Text messaging may also be useful in actual emergency management operations, such as disaster response. In these settings, text based communication could be more beneficial than auditory communication in that it allows an individual to reread a message a later time; text messages serve as an augmentation to human memory which is fallible. For example, civil defense personnel could receive a text message in which details are critical (e.g., survivors on third floor of bank near stairway). Once the message is received, one can reread the message and extract key information that could potentially save lives. One potential problem with text messaging is the limited amount of space available and time it takes to write.
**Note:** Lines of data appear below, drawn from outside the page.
(** * Compartment segmentation: a shallow embedding of
      [segmentation/compartments.py] and the properties of its three
      functions, [segment_compartments_from_holes], [segment_zstack] and
      [cluster_by_centroid].

    The numerical primitives of scikit-image, scikit-learn and shapely are
    interfaces here (type classes): the Python file only composes them.  What
    the file itself does (the order of the calls, the offsets it sweeps, the
    contours it keeps, the errors it lets through, the columns it writes) is
    written out as executable definitions. *)

From Stdlib Require Import String DecimalString.
From Stdlib Require Import List ZArith QArith Bool Lia Sorted.
From Stdlib Require Import DecimalZ DecimalPos Ascii.
Import ListNotations.

Local Open Scope string_scope.
Local Open Scope list_scope.
Local Open Scope Z_scope.

(* ================================================================== *)
(** ** Exceptions and results *)
(* ================================================================== *)

(** A Python exception: its class name and its message. *)
Record exn : Type := mk_exn { exn_class : string; exn_msg : string }.

Definition ValueError (msg : string) : exn := mk_exn "ValueError" msg.
Definition KeyError (key : string) : exn := mk_exn "KeyError" key.
Definition AttributeError (msg : string) : exn := mk_exn "AttributeError" msg.

(** The error class the specification names for a malformed image.  No such
    class is defined or imported by the Python file. *)
Definition InvalidImageError_class : string := "InvalidImageError".

(** A call either returns a value or raises. *)
Inductive result (A : Type) : Type :=
| Ok (a : A)
| Raise (e : exn).
Arguments Ok {A} a.
Arguments Raise {A} e.

Definition res_bind {A B : Type} (c : result A) (k : A -> result B) : result B :=
  match c with
  | Ok a => k a
  | Raise e => Raise e
  end.

Notation "x <~ c ;; k" := (res_bind c (fun x => k))
  (at level 61, c at next level, right associativity).

Definition is_ok {A : Type} (c : result A) : bool :=
  match c with Ok _ => true | Raise _ => false end.

(* ================================================================== *)
(** ** Arrays, contours, polygons *)
(* ================================================================== *)

(** A numpy array: its shape and its elements in row-major order. *)
Record ndarray (A : Type) : Type := mk_ndarray { shape : list nat; data : list A }.
Arguments mk_ndarray {A} shape data.
Arguments shape {A} n.
Arguments data {A} n.
End BookingProperties.


Lemma already_satisfied_calls_are_noops_witness :
  cancel_booking 0%nat store_canceled = Returns false store_canceled /\
  remove_room 0%nat 1%nat store_canceled = Returns false store_canceled.
Proof.
  destruct (already_satisfied_calls_are_noops store_canceled 0%nat
              (mkBooking "b0000001" 0%nat [0%nat] (day 5) (day 8) 300 false true))
    as (Hcancel & _ & Hremove).
  - reflexivity.
  - split; [apply Hcancel; reflexivity |].
    apply Hremove. cbn. intros Hin. apply elem_of_cons in Hin as [Heq | Hin].
    + discriminate.
    + apply elem_of_nil in Hin. contradiction.
Defined.


(** The booking confirmed, canceled and confirmed again: both flags are
    set, and the status [__str__] prints is Canceled. *)
Example status_after_confirming_a_canceled_booking :
  (fun bk => (_is_confirmed bk, _is_canceled bk, status bk))
    <$> booking_heap (run [OpCreateBooking 0%nat] store_canceled) !! 0%nat
  = Some (true, true, Canceled).
Proof. reflexivity. Qed.

(** C5 as stated fails: after confirming the one booking of the store
    twice, the guest's list holds two entries for it, and the second call
    was not a no-op. *)
Lemma reconfirm_adds_a_second_entry :
  ~ one_entry_per_confirmed_booking (run [OpCreateBooking 0%nat] store_confirmed) /\
  create_booking 0%nat store_confirmed <> Returns true store_confirmed /\
  _reservations <$> guest_heap store_confirmed !! 0%nat = Some [0%nat] /\
  _reservations <$> guest_heap (run [OpCreateBooking 0%nat] store_confirmed) !! 0%nat
    = Some [0%nat; 0%nat].
Proof.
  split; [| split; [| split]].
  - intros Hone.
    specialize (Hone 0%nat (set_is_confirmed booking0 true)
                  (set_reservations guest0 [0%nat; 0%nat])).
    assert (Hcount : count_occ Nat.eq_dec [0%nat; 0%nat] 0%nat = 1%nat)
      by (apply Hone; reflexivity).
    vm_compute in Hcount. discriminate.
  - intros Heq.
    assert (Hg : _reservations <$> guest_heap (store_after store_confirmed
                   (create_booking 0%nat store_confirmed)) !! 0%nat = Some [0%nat])
      by (rewrite Heq; reflexivity).
    vm_compute in Hg. discriminate.
  - reflexivity.
  - reflexivity.
Qed.

Lemma create_booking_appends_on_every_call_witness :
  exists s' guest',
    create_booking 0%nat store_confirmed = Returns true s' /\
    guest_heap s' !! 0%nat = Some guest' /\
    _reservations guest' = [0%nat] ++ [0%nat] /\
    count_occ Nat.eq_dec (_reservations guest') 0%nat
      = S (count_occ Nat.eq_dec [0%nat] 0%nat) /\
    room_heap s' = room_heap store_confirmed /\
    (true = true -> booking_heap s' = booking_heap store_confirmed).
Proof.
  apply (create_booking_appends_on_every_call store_confirmed 0%nat
           (set_is_confirmed booking0 true) (set_reservations guest0 [0%nat])).
  - reflexivity.
  - discriminate.
  - reflexivity.
Defined.

(** ** The total cost *)

#[export] Instance Z_ExactNumber : ExactNumber Z.
Proof.
  split.
  - intros k. reflexivity.
  - intros a b k. cbn. lia.
Qed.

Section CostProperties.
Context {N : Type} `{Number N}.

Lemma attached_prices_functional (s : Store N) rooms prices prices' :
  attached_prices s rooms prices -> attached_prices s rooms prices' -> prices = prices'.
Proof.
  intros Hatt. revert prices'.
  induction Hatt as [| r p rooms prices (room & Hr & Hp) _ IH]; intros prices' Hatt'.
  - inversion Hatt'. reflexivity.
  - inversion Hatt' as [| r' p' rooms' rest' (room' & Hr' & Hp') Hrest]; subst.
    rewrite Hr in Hr'. inversion Hr'; subst. f_equal. apply IH. exact Hrest.
Qed.

Lemma sum_charges_attached nights (s : Store N) rooms prices :
  attached_prices s rooms prices ->
  forall acc,
    sum_charges nights rooms acc s
      = Returns (fold_left nadd (map (fun p => nscale p nights) prices) acc) s.
Proof.
  induction 1 as [| r p rooms prices (room & Hr & Hp) _ IH]; intros acc.
  - reflexivity.
  - cbn [sum_charges]. unfold bind, get_room. rewrite Hr, IH, Hp. reflexivity.
Qed.

Lemma sum_charges_returns nights rooms :
  forall acc (s : Store N) total s',
    sum_charges nights rooms acc s = Returns total s' ->
    s' = s /\
    exists prices, attached_prices s rooms prices /\
      total = fold_left nadd (map (fun p => nscale p nights) prices) acc.
Proof.
  induction rooms as [| r rest IH]; intros acc s total s' Hsum.
  - inversion Hsum; subst. split; [reflexivity |]. exists []. split; [constructor | reflexivity].
  - cbn [sum_charges] in Hsum. apply bind_returns in Hsum as (room & s1 & Hget & Hrest).
    apply get_room_returns in Hget as [-> Hr].
    apply IH in Hrest as (-> & prices & Hatt & ->).
    split; [reflexivity |]. exists (_price_per_night room :: prices). split.
    + constructor; [exists room; split; [exact Hr | reflexivity] | exact Hatt].
    + reflexivity.
Qed.

Lemma fold_scaled `{!ExactNumber N} nights (prices : list N) :
  forall acc,
    fold_left nadd (map (fun p => nscale p nights) prices) (nscale acc nights)
      = nscale (fold_left nadd prices acc) nights.
Proof.
  induction prices as [| p rest IH]; intros acc; [reflexivity |].
  cbn [map fold_left]. rewrite <- nscale_add. apply IH.
Qed.

(** With exact arithmetic the two formulas agree. *)
Lemma charges_exact `{!ExactNumber N} nights (prices : list N) :
  charges nights prices = spec_total nights prices.
Proof.
  unfold charges, spec_total. rewrite <- (nscale_zero nights) at 1. apply fold_scaled.
Qed.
To overcome limited amount of space the time limits, individuals incorporate shortening techniques (i.e., text-speak) that allows an individual to convey a word or phrase in a shorter amount of time and decreased amount of space (e.g., srvvrs on 3rd flor of bnk near th strwy, survivors on the third floor of the bank near the stairway). Although text-speak allows one to create a message faster and in a shorter amount of space, processing text-speak could exact a cognitive cost to the reader (Head, et al., 2012). It is likely that civil defense workers responding to natural disasters could be subject to processing text-speak while text messaging. For example, it is common for civil defense to use shortening techniques such as acronyms (e.g., EQC-earthquake commission, GEOC-Group Emergency Operations Centre and MoH-Ministry of Health).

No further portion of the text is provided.